On the other hand if I create a temporary view and use spark.sql it works perfectly fine like the following

df.createOrReplaceTempView("data")
val result = spark.sql(
    s"""
    SELECT *, new_col(col1, col2, ..., col12) AS new_col FROM data
    """
    )

Am I missing something?
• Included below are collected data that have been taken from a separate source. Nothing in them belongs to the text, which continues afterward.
(* ===== verification/NativeProtocol.v ===== *)
(** * The worker protocol of the native runner

    [src/runtime/native_worker.cpp], [run_native_worker_impl]: the lines the
    contained worker sends over its control pipe, the state machine that
    answers them through a [NativeWorkerProtocolSupervisor], the timeouts of
    the supervision loop and the framing of the byte stream.

    The clock readings, pipe writes and the flag of the callback watchdog
    that one line consumes are the fields of a [LineEnv]; every statement
    holds for all of them. *)

From S2P Require Import Prelude.
From S2P Require Import NativeWorker.
Import NativeWorker.
From Stdlib Require Import Ascii String.

Module NativeProtocol.

(** ** [std::istringstream] extraction

    What the parser uses of formatted input in the "C" locale: the remaining
    characters and the fail bit.  An exhausted stream fails the next
    extraction, so the end-of-file bit needs no field of its own. *)

Record InputStream := mkInputStream { is_rest : list ascii; is_fail : bool }.

Definition open_stream (line : list ascii) : InputStream := mkInputStream line false.

(** [stream >> std::string]; a failed extraction leaves the variable as it was. *)
Definition extract_word (s : InputStream) : list ascii * InputStream :=
  if is_fail s then ([], s)
  else match skip_space (is_rest s) with
       | [] => ([], mkInputStream [] true)
       | l => let (word, rest) := span (fun c => negb (is_space c)) l in
              (word, mkInputStream rest false)
       end.

(** The optional sign [num_get] accepts, also for unsigned types. *)
Definition read_sign (l : list ascii) : bool * list ascii :=
  match l with
  | c :: l' => if char_code c =? 45 then (true, l')
               else if char_code c =? 43 then (false, l') else (false, l)
  | [] => (false, [])
  end.

(** [stream >> integer]: [store] maps sign and magnitude to the stored value
    and whether it was representable. *)
Definition extract_integer (store : bool -> Z -> Z * bool) (s : InputStream) : Z * InputStream :=
  if is_fail s then (0, s)
  else match skip_space (is_rest s) with
       | [] => (0, mkInputStream [] true)
       | l =>
           let (negative, l) := read_sign l in
           let (digits, rest) := span is_digit l in
           match digits with
           | [] => (0, mkInputStream rest true)
           | _ => let (value, representable) := store negative (decimal digits) in
                  (value, mkInputStream rest (negb representable))
           end
       end.

(** Unsigned: a minus sign negates modulo the width, a magnitude that does not
    fit stores the maximum and fails. *)
Definition store_unsigned (maximum : Z) (negative : bool) (magnitude : Z) : Z * bool :=
  if maximum <? magnitude then (maximum, false)
  else (if negative then (- magnitude) mod (maximum + 1) else magnitude, true).

(** Signed 32-bit: out of range clamps and fails. *)
Definition store_i32 (negative : bool) (magnitude : Z) : Z * bool :=
  let value := if negative then - magnitude else magnitude in
  if value <? -2147483648 then (-2147483648, false)
  else if 2147483647 <? value then (2147483647, false) else (value, true).

Definition extract_u64 : InputStream -> Z * InputStream := extract_integer (store_unsigned u64_max).
Definition extract_u32 : InputStream -> Z * InputStream := extract_integer (store_unsigned u32_max).
Definition extract_i32 : InputStream -> Z * InputStream := extract_integer store_i32.

(** [parsed >> extra] as a condition: is there another word? *)
Definition has_more (s : InputStream) : bool := negb (is_fail (extract_word s).2).

Definition bytes (s : string) : list ascii := list_ascii_of_string s.

Definition chars_eqb (a b : list ascii) : bool := bool_decide (a = b).

(** ** The state of the protocol *)

Inductive ProtocolState := AwaitContext | TokenDelivered | Active | CancelSent | CancelAcknowledged.

#[export] Instance protocol_state_eq_dec : EqDecision ProtocolState.
Proof. solve_decision. Defined.

(** What is fixed before the worker runs. *)
Record ProtocolConfig := mkProtocolConfig {
  pc_protocol_enabled : bool;
  pc_request : NativeWorkerRequest;
  pc_policy : NativeWorkerProtocolPolicy;
  pc_nonce : list ascii;
  pc_protocol_started : Z;
}.

(** The protocol variables of [run_native_worker_impl] and the result fields
    the protocol fills in; [rn_sent] lists the messages handed to
    [write_protocol]. *)
Record Runner := mkRunner {
  rn_state : ProtocolState;
  rn_token_id : Z;
  rn_heartbeat_sequence : Z;
  rn_last_heartbeat : Z;
  rn_token_consumption_deadline : Z;
  rn_cancel_sent_at : Z;
  rn_pending : list ascii;
  rn_failure : string;
  rn_sent : list (list ascii);
  rn_context_evidence : NativeWorkerContextEvidence;
  rn_last_heartbeat_evidence : NativeWorkerHeartbeatEvidence;
  rn_token_consumed_observed : bool;
  rn_result_heartbeat_sequence : Z;
}.

Definition initial_runner (started : Z) : Runner :=
  mkRunner AwaitContext 0 0 started 0 0 [] "" [] default_NativeWorkerContextEvidence
    default_NativeWorkerHeartbeatEvidence false 0.

(** The two clock readings of [request_protocol_cancel] and whether its
    message was written. *)
Record CancelEnv := mkCancelEnv { ce_requested_at : Z; ce_written : bool; ce_sent_at : Z }.

(** What one protocol line consumes from outside: the authority's live
    evidence, the clock readings in program order, the outcome of the write
    of [ADMIT] and the two reads of [emergency_job_abort]. *)
Record LineEnv (E : Type) := mkLineEnv {
  le_now : Z;
  le_authority : E;
  le_admit_written : bool;
  le_emergency : bool;
  le_emergency_again : bool;
  le_consumed_at : Z;
  le_heartbeat_at : Z;
  le_cancel : CancelEnv;
}.
Arguments mkLineEnv {E}.
Arguments le_now {E}. Arguments le_authority {E}. Arguments le_admit_written {E}.
Arguments le_emergency {E}. Arguments le_emergency_again {E}. Arguments le_consumed_at {E}.
Arguments le_heartbeat_at {E}. Arguments le_cancel {E}.

Definition in_phase (rn : Runner) (st : ProtocolState) : bool := bool_decide (rn_state rn = st).

(** ** Messages of the runner *)

Definition cancel_message (nonce : list ascii) : list ascii :=
  bytes "PRISMINFER/1 CANCEL " ++ nonce ++ ["010"%char].

Definition admit_message (nonce : list ascii) (grant : NativeWorkerAdmissionGrant) : list ascii :=
  bytes "PRISMINFER/1 ADMIT " ++ nonce ++ bytes " " ++ to_string (nag_token_id grant) ++
  bytes " " ++ to_string (nag_effective_cap_bytes grant) ++ ["010"%char].

Section Protocol.
Context {E S : Type} {sup : ProtocolSupervisor E S}.

(** [request_protocol_cancel] *)
Definition request_protocol_cancel (pc : ProtocolConfig) (env : CancelEnv) (reason : string)
    (st : Runner * S) : Runner * S :=
  let (rn, s) := st in
  if negb (pc_protocol_enabled pc) || in_phase rn CancelSent || in_phase rn CancelAcknowledged then st
  else
    let s := sup_cooperative_cancel_requested reason (ce_requested_at env) s in
    let failure := if negb (ce_written env) && str_empty reason
                   then "native_worker_protocol_cancel_write_failed"%string else reason in
    ({| rn with rn_failure := failure; rn_sent := rn_sent rn ++ [cancel_message (pc_nonce pc)];
                rn_state := CancelSent; rn_cancel_sent_at := ce_sent_at env |}, s).

Definition context_evidence_malformed (evidence : NativeWorkerContextEvidence) (parsed : InputStream) : bool :=
  is_fail parsed || has_more parsed || (nce_cuda_mem_info_total_bytes evidence =? 0) ||
  (nce_cuda_mem_info_total_bytes evidence <? nce_cuda_mem_info_free_bytes evidence).

(** The optional evidence of a [CONTEXT_READY] line; [None] when it is started
    and malformed. *)
Definition parse_context_evidence (parsed : InputStream) : option NativeWorkerContextEvidence :=
  let (high, parsed) := extract_i32 parsed in
  if is_fail parsed then Some (mkContextEvidence false high 0 0 0)
  else
  let (low, parsed) := extract_u32 parsed in
  let (free, parsed) := extract_u64 parsed in
  let (total, parsed) := extract_u64 parsed in
  let evidence := mkContextEvidence true high low free total in
  if context_evidence_malformed evidence parsed then None else Some evidence.

Definition grant_unusable (grant : NativeWorkerAdmissionGrant) (now : Z) : bool :=
  negb (nag_admitted grant) || (nag_token_id grant =? 0) || (nag_effective_cap_bytes grant =? 0) ||
  (nag_expires_monotonic_milliseconds grant <=? now).

Definition admission_rejected_reason (grant : NativeWorkerAdmissionGrant) : string :=
  if str_empty (nag_failure_reason grant) then "native_worker_protocol_admission_rejected"%string
  else ("native_worker_protocol_admission_rejected:" ++ nag_failure_reason grant)%string.

(** The [CONTEXT_READY] branch of [process_protocol_line]. *)
Definition on_context_ready (pc : ProtocolConfig) (env : LineEnv E) (parsed : InputStream)
    (st : Runner * S) : Runner * S :=
  let cancel reason := request_protocol_cancel pc (le_cancel env) reason in
  let (rn, s) := st in
  if negb (in_phase rn AwaitContext) then cancel "native_worker_protocol_context_duplicate"%string st
  else
  match parse_context_evidence parsed with
  | None => cancel "native_worker_protocol_context_evidence_invalid"%string st
  | Some evidence =>
  if nwq_require_gpu_protocol_evidence (pc_request pc) && negb (nce_available evidence) then
    cancel "native_worker_protocol_context_evidence_required"%string st
  else
  let (grant, s) := sup_context_ready_with_evidence (le_authority env) (le_now env) evidence s in
  if grant_unusable grant (le_now env) then cancel (admission_rejected_reason grant) (rn, s)
  else if le_emergency env then
    cancel "native_worker_protocol_authority_callback_timeout"%string (rn, s)
  else
  let rn := {| rn with rn_token_id := nag_token_id grant;
                       rn_sent := rn_sent rn ++ [admit_message (pc_nonce pc) grant] |} in
  if negb (le_admit_written env) then
    cancel "native_worker_protocol_token_write_failed"%string (rn, s)
  else
    ({| rn with rn_state := TokenDelivered;
                rn_token_consumption_deadline := nag_expires_monotonic_milliseconds grant;
                rn_context_evidence := evidence |}, s)
  end.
What would be the way to make such query work in spark/scala?

1

1 Answers

1
votes

There are different ways of registering UDFs to be used in DataFrames and SparkSQL

To use in Spark Sql, udf should be registered as

spark.sqlContext.udf.register("function_name", function)

To use in DataFrames

val my_udf = org.apache.spark.sql.functions.udf(function)

As you are using spark.sqlContext.udf.register, it is available in Spark SQL.

EDIT: The following code should work, i have used only 2 col bit it should work up to 22 cols

val new_col :(String, String) => Boolean = (col1: String, col2: String) => {
  true
}

val new_col_udf = udf(new_col)
spark.sqlContext.udf.register("new_col", new_col)

var df = Seq((1,2,3,4,5,6,7,8,9,10,11)).toDF()
df.createOrReplaceTempView("data")
val result = spark.sql(
  s"""SELECT *, new_col(_1, _2) AS new_col FROM data"""
)
result.show()
df = df.withColumn("test", new_col_udf($"_1",$"_2") )
df.show()